Lucas Martín Castromán (born 2 October 1980) is a retired Argentine footballer, who played as an attacking midfielder, right midfielder, or right winger.

Career 
Castromán began his professional career with Vélez Sársfield in 1997, with Marcelo Bielsa as a coach.
His consistent performances in midfield awarded him a lucrative transfer to S.S. Lazio in the Italian Serie A, in 2001.
There he became suddenly popular amongst Lazio's fans because of a late equalising goal scored in the very last minute of a derby against cross-city rivals AS Roma that were leading the game 2–1 until then. During his time at Lazio, he was awarded an Italian passport, thus counting as an EU player.

In 2003, he was loaned to fellow Italians Udinese before returning to Vélez in 2004.

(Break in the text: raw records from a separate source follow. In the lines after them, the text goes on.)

(** With a canvas, initialisation ends with the log of the construction,
    of one execution of [tick] and of the registration of the listener. *)
Lemma DOMContentLoaded_spec
    (Math_random : nat -> R) (canvas : Canvas) (window : Window) (firstTime : R) :
  DOMContentLoaded Math_random (Some canvas) window firstTime =
  mkPage
    (mkHost (particlesCount * 3 + 5 * shapeCount)
            (buildEffects ++ tickEffects ++ [AddEventListener "resize"]))
    (Some (tickWorld firstTime (builtWorld Math_random canvas window))).
Proof.
  unfold DOMContentLoaded, initThreeBackground.
  unfold bind at 1. rewrite buildScene_spec.
  unfold tick, bind, emit, ret, tickEffects. cbn [randomCalls effects].
  rewrite <- !app_assoc. reflexivity.
Qed.

(** With a canvas, initialisation leaves the world built by lines 14-119
    after one execution of [tick]. *)
Lemma DOMContentLoaded_session
    (Math_random : nat -> R) (canvas : Canvas) (window : Window) (firstTime : R) :
  session (DOMContentLoaded Math_random (Some canvas) window firstTime) =
  Some (tickWorld firstTime (builtWorld Math_random canvas window)).
Proof.
  rewrite DOMContentLoaded_spec. reflexivity.
Qed.

Lemma dispatch_session (p : Page) (ev : Event) :
  session (dispatch p ev) = option_map (fun w => applyEvent w ev) (session p).
Proof.
  unfold dispatch. destruct (session p) as [w|] eqn:E; cbn.
  - destruct ev; cbn; reflexivity.
  - exact E.
Qed.

Lemma run_session (evs : list Event) (p : Page) :
  session (run evs p) = option_map (runWorld evs) (session p).
Proof.
  unfold run, runWorld. revert p.
  induction evs as [|ev evs IH]; intros p; cbn [fold_left].
  - destruct (session p); reflexivity.
  - rewrite IH, dispatch_session. destruct (session p); reflexivity.
Qed.

(** The animation loop is alive after any sequence of events, and its
    captured objects are [loadedWorld]. *)
Lemma loaded_session
    (Math_random : nat -> R) (canvas : Canvas) (window : Window)
    (firstTime : R) (evs : list Event) :
  session (run evs (DOMContentLoaded Math_random (Some canvas) window firstTime)) =
  Some (loadedWorld Math_random canvas window firstTime evs).
Proof.
  rewrite run_session, DOMContentLoaded_session. reflexivity.
Qed.

(** ** How the captured objects evolve *)

(** Induction over the events dispatched to a world: no event, then a
    frame or a resize followed by the rest. *)
Ltac by_events evs w IH :=
  unfold runWorld; revert w;
  induction evs as [|[?|?] evs IH]; intros w; cbn [fold_left].

(** A field that neither [tick] nor the listener writes. *)
Ltac untouched evs w :=
  let IH := fresh "IH" in
  by_events evs w IH; [reflexivity | rewrite IH; reflexivity ..].

Lemma posArray_runWorld (evs : list Event) (w : World) :
  posArray (runWorld evs w) = posArray w.
Proof. untouched evs w. Qed.

Lemma pixelRatio_runWorld (evs : list Event) (w : World) :
  pixelRatio (renderer (runWorld evs w)) = pixelRatio (renderer w).
Proof. untouched evs w. Qed.

Lemma shapes_runWorld (evs : list Event) (w : World) :
  shapes (runWorld evs w) = map (animateAll (frameTimes evs)) (shapes w).
Proof.
  by_events evs w IH; cbn [frameTimes].
  - unfold animateAll. cbn. symmetry. apply map_id.
  - rewrite IH. cbn [applyEvent tickWorld shapes].
    rewrite map_map. reflexivity.
  - rewrite IH. reflexivity.
Qed.

Lemma animateAll_snoc (ts : list R) (t : R) (s : Shape) :
  animateAll (ts ++ [t]) s = animate t (animateAll ts s).
Proof. unfold animateAll. rewrite fold_left_app. reflexivity. Qed.

(** The fields an execution of [tick] never writes. *)
Lemma animateAll_fixed (ts : list R) (s : Shape) :
  userData (animateAll ts s) = userData s /\
  geometry (animateAll ts s) = geometry s /\
  x (position (object (animateAll ts s))) = x (position (object s)) /\
  z (position (object (animateAll ts s))) = z (position (object s)) /\
  rz (rotation (object (animateAll ts s))) = rz (rotation (object s)).
Proof.
  induction ts as [|t ts IH] using rev_ind.
  - repeat split.
  - rewrite animateAll_snoc. cbn. exact IH.
Qed.

Lemma animateAll_userData (ts : list R) (s : Shape) :
  userData (animateAll ts s) = userData s.
Proof. apply animateAll_fixed. Qed.

(** Each execution adds [rotSpeed] to both angles. *)
Lemma animateAll_rotation (ts : list R) (s : Shape) :
  rx (rotation (object (animateAll ts s))) =
    rx (rotation (object s)) + INR (List.length ts) * rotSpeed (userData s) /\
  ry (rotation (object (animateAll ts s))) =
    ry (rotation (object s)) + INR (List.length ts) * rotSpeed (userData s).
Proof.
  induction ts as [|t ts [IHx IHy]] using rev_ind.
  - cbn. split; lra.
  - rewrite animateAll_snoc, length_app, Nat.add_comm.
    cbn [List.length Nat.add animate rotation object rx ry].
    rewrite animateAll_userData, IHx, IHy, S_INR. split; lra.
Qed.

(** The vertical position is the one of the latest execution. *)
Lemma animateAll_y (ts : list R) (t0 : R) (s : Shape) :
  y (position (object (animateAll (t0 :: ts) s))) =
  floatY (userData s) (last ts t0).
Proof.
  induction ts as [|t ts _] using rev_ind.
  - reflexivity.
  - rewrite app_comm_cons, animateAll_snoc, last_last.
    cbn [animate position object y]. rewrite animateAll_userData.
    reflexivity.
Qed.

Lemma sin_amplitude (a v : R) : a - 1.5 <= a + sin v * 1.5 <= a + 1.5.
Proof. pose proof (SIN_bound v). lra. Qed.

(** The shapes of a loaded page: those of line 115, animated at every
    clock reading so far. *)
Lemma loadedWorld_shapes
    (Math_random : nat -> R) (canvas : Canvas) (window : Window)
    (firstTime : R) (evs : list Event) :
  shapes (loadedWorld Math_random canvas window firstTime evs) =
  map (fun i => animateAll (firstTime :: frameTimes evs)
                  (builtShape Math_random (firstDraw i) i))
      (seq 0 shapeCount).
Proof.
  unfold loadedWorld. rewrite shapes_runWorld.
  cbn [tickWorld shapes builtWorld]. rewrite !map_map. reflexivity.
Qed.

Castromán, a firm favourite with the Vélez fans, reinforced his place in the history of the club by helping the team to win the Argentine Primera División Clausura tournament in 2005 after the club's run of 7 years without a trophy. During that tournament, Vélez' coach Miguel Ángel Russo, seeing the team's position of right and left winger were well covered by Jonás Gutiérrez and Marcelo Bravo, used Castromán as a second striker.
Castromán played at great level in his new position, and was the team's topscorer along Rolando Zárate during the aforementioned Clausura tournament. After personal differences with Vélez Sársfield coach, Ricardo La Volpe, Castromán decided it was time to change teams, joining Club América of Mexico.

After only six months with Club América he was transfer listed on 17 December 2007 putting an end to his time with the club where injuries, poor physical condition and poor discipline on and off the field led to his departure. He was loaned to Boca Juniors for US$1,050,000. Though not a first choice player in Boca, he was part of the Apertura 2008 and 2008 Recopa Sudamericana winning teams.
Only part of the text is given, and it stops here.